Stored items
(* ===== verification/LocalParties.v ===== *)
(** * The collection of parties (lib/local_parties.c)

    A fixed array of parties. A pointer to a party is its position in the
    array; the functions that reach participants or transport connections
    through a party take those arrays too. *)

From S2P Require Import Prelude.
From S2P Require Import ExternalLibs.
From S2P Require Import ExternalModels.
From S2P Require Import CircularBuffer.
From S2P Require Import ConnectionQuality.
From S2P Require Import GameState.
From S2P Require Import TransportConnection.
From S2P Require Import Participants.
From S2P Require Import LocalParty.

Module Parties.
Record NimbleServerLocalParties `{Stats} := mk {
  parties : list NimbleServerLocalParty;
  partiesCount : Z;
  capacityCount : Z;
  maxLocalPartyParticipantCount : Z;
  maxSingleParticipantStepOctetCount : Z;
}.
Section Setters.
Context `{Stats}.
Definition set_parties (v : list NimbleServerLocalParty) (p : NimbleServerLocalParties) :
    NimbleServerLocalParties :=
  mk _ v (partiesCount p) (capacityCount p) (maxLocalPartyParticipantCount p)
    (maxSingleParticipantStepOctetCount p).
Definition set_partiesCount (v : Z) (p : NimbleServerLocalParties) :
    NimbleServerLocalParties :=
  mk _ (parties p) v (capacityCount p) (maxLocalPartyParticipantCount p)
    (maxSingleParticipantStepOctetCount p).
End Setters.
End Parties.
Abbreviation LocalParties := Parties.NimbleServerLocalParties.

Section LocalParties.
Context `{Clog} `{OrderedDatagram} `{!BlobStream} `{NimbleSteps} `{!NimbleSerialize} `{Stats}.
Implicit Types (self : LocalParties) (pool : NimbleServerParticipants).

(** A party in cleared memory; the statistics are set by the initialisation. *)
Definition zero_local_party : NimbleServerLocalParty :=
  Party.mk _ 0 false NimbleServerLocalPartyStateNormal
    (Refs.mk 0 (replicate (Z.to_nat NIMBLE_SERIALIZE_MAX_LOCAL_PLAYERS) 0%nat))
    (statsIntInit 60) None 0 0 (Quality.mk 0 0 0 false) (Delayed.mk 0) 0 0 0 0.

Definition nimbleServerLocalPartiesInit (maxCount maxLocalPartyParticipantCount
    maxSingleParticipantOctetCount : Z) : outcome LocalParties :=
  let parties := replicate (Z.to_nat maxCount) zero_local_party in
  parties ← for_each (Z.to_nat maxCount) 0 (fun i parties =>
    party ← load parties i;
    store parties i (nimbleServerLocalPartyInit party (u8 (Z.of_nat i)))) parties;
  Ret (Parties.mk _ parties 0 maxCount maxLocalPartyParticipantCount
         maxSingleParticipantOctetCount).

Definition nimbleServerLocalPartiesReset self : outcome LocalParties :=
  parties ← for_each (Z.to_nat (Parties.capacityCount self)) 0 (fun i parties =>
    party ← load parties i;
    store parties i (nimbleServerLocalPartyReset party)) (Parties.parties self);
  Ret (Parties.set_parties parties self).

(** The address is computed whatever the id; only its use is checked. *)
Definition nimbleServerLocalPartiesFindParty self (partyId : Z) : outcome nat :=
  _ ← (if Parties.capacityCount self <=? partyId then CLOG_ERROR else Ret tt);
  Ret (Z.to_nat partyId).

(** Whether the party plays over the transport connection with the given id. *)
Definition plays_over (connections : list TransportConnection) (party : NimbleServerLocalParty)
    (transportConnectionId : Z) : outcome bool :=
  if Party.isUsed party then
    match Party.transportConnection party with
    | Some c =>
        connection ← load connections c;
        Ret (Conn.transportConnectionId connection =? transportConnectionId)
    | None => Ret false
    end
  else Ret false.

Definition nimbleServerLocalPartiesFindPartyForTransport self
    (connections : list TransportConnection) (transportConnectionId : Z) : outcome (option nat) :=
  r ← for_loop (Z.to_nat (Parties.partiesCount self)) 0 (fun i (_ : unit) =>
    party ← load (Parties.parties self) i;
    found ← plays_over connections party transportConnectionId;
    Ret (if found : bool then Return (Some i) else Continue tt)) tt;
  Ret (match r with Return p => p | Continue _ => None end).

#### How to complete this task
What's needed is an exact copy of every entry.

#### Task answer
(* ===== verification/LocalParties.v ===== *)
(** * The collection of parties (lib/local_parties.c)

    A fixed array of parties. A pointer to a party is its position in the
    array; the functions that reach participants or transport connections
    through a party take those arrays too. *)

From S2P Require Import Prelude.
From S2P Require Import ExternalLibs.
From S2P Require Import ExternalModels.
From S2P Require Import CircularBuffer.
From S2P Require Import ConnectionQuality.
From S2P Require Import GameState.
From S2P Require Import TransportConnection.
From S2P Require Import Participants.
From S2P Require Import LocalParty.

Module Parties.
Record NimbleServerLocalParties `{Stats} := mk {
  parties : list NimbleServerLocalParty;
  partiesCount : Z;
  capacityCount : Z;
  maxLocalPartyParticipantCount : Z;
  maxSingleParticipantStepOctetCount : Z;
}.
Section Setters.
Context `{Stats}.
Definition set_parties (v : list NimbleServerLocalParty) (p : NimbleServerLocalParties) :
    NimbleServerLocalParties :=
  mk _ v (partiesCount p) (capacityCount p) (maxLocalPartyParticipantCount p)
    (maxSingleParticipantStepOctetCount p).
Definition set_partiesCount (v : Z) (p : NimbleServerLocalParties) :
    NimbleServerLocalParties :=
  mk _ (parties p) v (capacityCount p) (maxLocalPartyParticipantCount p)
    (maxSingleParticipantStepOctetCount p).
End Setters.
End Parties.
Abbreviation LocalParties := Parties.NimbleServerLocalParties.

Section LocalParties.
Context `{Clog} `{OrderedDatagram} `{!BlobStream} `{NimbleSteps} `{!NimbleSerialize} `{Stats}.
Implicit Types (self : LocalParties) (pool : NimbleServerParticipants).

(** A party in cleared memory; the statistics are set by the initialisation. *)
Definition zero_local_party : NimbleServerLocalParty :=
  Party.mk _ 0 false NimbleServerLocalPartyStateNormal
    (Refs.mk 0 (replicate (Z.to_nat NIMBLE_SERIALIZE_MAX_LOCAL_PLAYERS) 0%nat))
    (statsIntInit 60) None 0 0 (Quality.mk 0 0 0 false) (Delayed.mk 0) 0 0 0 0.

Definition nimbleServerLocalPartiesInit (maxCount maxLocalPartyParticipantCount
    maxSingleParticipantOctetCount : Z) : outcome LocalParties :=
  let parties := replicate (Z.to_nat maxCount) zero_local_party in
  parties ← for_each (Z.to_nat maxCount) 0 (fun i parties =>
    party ← load parties i;
    store parties i (nimbleServerLocalPartyInit party (u8 (Z.of_nat i)))) parties;
  Ret (Parties.mk _ parties 0 maxCount maxLocalPartyParticipantCount
         maxSingleParticipantOctetCount).

Definition nimbleServerLocalPartiesReset self : outcome LocalParties :=
  parties ← for_each (Z.to_nat (Parties.capacityCount self)) 0 (fun i parties =>
    party ← load parties i;
    store parties i (nimbleServerLocalPartyReset party)) (Parties.parties self);
  Ret (Parties.set_parties parties self).

(** The address is computed whatever the id; only its use is checked. *)
Definition nimbleServerLocalPartiesFindParty self (partyId : Z) : outcome nat :=
  _ ← (if Parties.capacityCount self <=? partyId then CLOG_ERROR else Ret tt);
  Ret (Z.to_nat partyId).

(** Whether the party plays over the transport connection with the given id. *)
Definition plays_over (connections : list TransportConnection) (party : NimbleServerLocalParty)
    (transportConnectionId : Z) : outcome bool :=
  if Party.isUsed party then
    match Party.transportConnection party with
    | Some c =>
        connection ← load connections c;
        Ret (Conn.transportConnectionId connection =? transportConnectionId)
    | None => Ret false
    end
  else Ret false.

Definition nimbleServerLocalPartiesFindPartyForTransport self
    (connections : list TransportConnection) (transportConnectionId : Z) : outcome (option nat) :=
  r ← for_loop (Z.to_nat (Parties.partiesCount self)) 0 (fun i (_ : unit) =>
    party ← load (Parties.parties self) i;
    found ← plays_over connections party transportConnectionId;
    Ret (if found : bool then Return (Some i) else Continue tt)) tt;
  Ret (match r with Return p => p | Continue _ => None end).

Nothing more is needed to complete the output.